Work task ->
Using the records beneath, say how many lines contain the word "tauto", without comment.

======== Records supplied ========

Lemma fill_ok sm : empty sm -> exists sm', space_map_add sm 0 (2 ^ 64 - 1) = Ok sm' /\ dtl_map sm' /\ forall x, space sm' x <-> inside 0 (2 ^ 64 - 1) x.
Proof using All.
  intros He. pose proof (space_empty sm (proj2 He)) as [_ Hno]. destruct (dm_geom _ (proj1 He)) as (K1 & K2 & K3).
  destruct (space_map_add_ok sm [] 0 (2 ^ 64 - 1) (proj2 He)) as (sm' & l' & E & H1 & H2 & H3 & H4); [unfold fits; by rewrite K1, K2, K3|intros x _; apply Hno|].
  exists sm'. split; [done|]. apply (becomes_dtl sm sm' (sm_space sm')); [done| |]; [exists l'; split; [done|]; split; [done|]; split; [done|]; intros x; rewrite H4; specialize (Hno x); tauto|].
  intros x y ? ?. unfold horizon in *. lia.
Qed.

Lemma tree_add_seg t c b rs end_ : tree_of t c b rs -> 0 <= end_ <= horizon -> 0 <= b -> b + 2 < 2 ^ 62 ->
  exists t' rs', space_map_ref_add_seg t 0 end_ (-1) = Ok t' /\ tree_of t' (fun x n => exists m, c x m /\ n = m - (if (0 <=? x) && (x <? end_) then 1 else 0)) (b + 2) rs'.
Proof using All.
  intros [H1 H2 H3 H4 H5] He Hb0 Hb. unfold horizon in He. destruct (add_seg_ok t rs 0 end_ (-1) H1) as (t' & E & Hh); [lia..|]. eexists t', _. split; [done|]. constructor; [exact Hh| | | |].
  - intros x n (m & Hm & ->). rewrite !refs_cons, (H2 x m Hm). cbn [sr_offset sr_refcnt]. destruct (Z.leb_spec 0 x), (Z.ltb_spec x end_), (Z.leb_spec end_ x); cbn [andb]; lia.
  - repeat constructor; cbn; try lia; [by rewrite Z.mod_1_r|done].
  - change (Z.abs (- -1) + (Z.abs (-1) + weight rs) <= b + 2). lia.
  - cbn [length]. lia.
Qed.

Record dtls_ok (d : vdev_dtl (space_map T O)) : Prop := { do_missing : dtl_map (DTL_MISSING d); do_partial : dtl_map (DTL_PARTIAL d); do_scrub : dtl_map (DTL_SCRUB d); do_outage : dtl_map (DTL_OUTAGE d) }.

Lemma fold_scrub_ok d scrub_txg : dtls_ok d -> 0 <= scrub_txg <= horizon ->
  exists missing, fold_scrub d scrub_txg = Ok (VdevDtl missing (DTL_PARTIAL d) (DTL_SCRUB d) (DTL_OUTAGE d)) /\ dtl_map missing /\
    forall x, space missing x <-> space (DTL_SCRUB d) x \/ (space (DTL_MISSING d) x /\ scrub_txg <= x).
Proof using All.
  intros [Hm Hp Hs Ho] Ht. unfold fold_scrub. destruct (tree_add_map _ _ _ _ (DTL_MISSING d) 1 tree_create Hm) as (t1 & rs1 & -> & T1); [lia|lia|unfold per_log; lia|]. cbn [mbind res_bind].
  destruct (tree_add_seg _ _ _ _ scrub_txg T1 Ht) as (t2 & rs2 & -> & T2); [unfold per_log; lia..|]. cbn [mbind res_bind].
  destruct (tree_add_map _ _ _ _ (DTL_SCRUB d) 2 T2 Hs) as (t3 & rs3 & -> & T3); [lia|unfold per_log; lia..|]. cbn [mbind res_bind].
  destruct (tree_generate t3 _ _ rs3 (DTL_MISSING d) 1 (fun x => space (DTL_SCRUB d) x \/ (space (DTL_MISSING d) x /\ scrub_txg <= x)) T3 Hm) as (sm' & -> & Hd & Hx); [unfold per_log; lia|lia| | | |].
  - intros x. destruct (dm_ok _ Hm) as (l1 & Hok1), (dm_ok _ Hs) as (l2 & Hok2). set (m := if (0 <=? x) && (x <? scrub_txg) then 1 else 0).
    assert (Hmv : (scrub_txg <= x /\ m = 0) \/ (x < scrub_txg /\ 0 <= m <= 1 /\ (0 <= x -> m = 1))) by (unfold m; destruct (Z.leb_spec 0 x), (Z.ltb_spec x scrub_txg); cbn [andb]; lia).
    assert (Hpos : space (DTL_MISSING d) x -> 0 <= x) by (intros Hx; apply (dtl_inside _ x Hm) in Hx; lia).
    destruct (space_dec _ l1 x Hok1) as [H1|H1], (space_dec _ l2 x Hok2) as [H2|H2].
    + exists (0 + 1 - m + 2). split; [exists (0 + 1 - m); split; [exists (0 + 1); split; [exists 0; split; [done|by left]|done]|by left]|]. split; [lia|by left].
    + exists (0 + 1 - m). split; [exists (0 + 1 - m); split; [exists (0 + 1); split; [exists 0; split; [done|by left]|done]|by right]|]. specialize (Hpos H1). split; [intros [?|[_ ?]]; [done|lia]|intros ?; right; split; [done|lia]].
    + exists (0 - m + 2). split; [exists (0 - m); split; [exists 0; split; [exists 0; split; [done|by right]|done]|by left]|]. split; [lia|by left].
    + exists (0 - m). split; [exists (0 - m); split; [exists 0; split; [exists 0; split; [done|by right]|done]|by right]|]. split; [intros [?|[? _]]; done|lia].
  - intros x [Hx|[Hx _]]; [by apply (dtl_inside _ x Hs)|by apply (dtl_inside _ x Hm)].
  - intros x y Hx Hy. pose proof (dm_flat _ Hs x y Hx Hy). pose proof (dm_flat _ Hm x y Hx Hy). assert (scrub_txg <= x /\ scrub_txg <= y) by lia. tauto.
  - cbn [mbind res_bind]. destruct (space_map_ref_destroy_ok t3 rs3 (tf_holds _ _ _ _ T3)) as (t' & -> & _). by exists sm'.
Qed.
End ok.
End VdevDtlOk.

========

Task output ->
2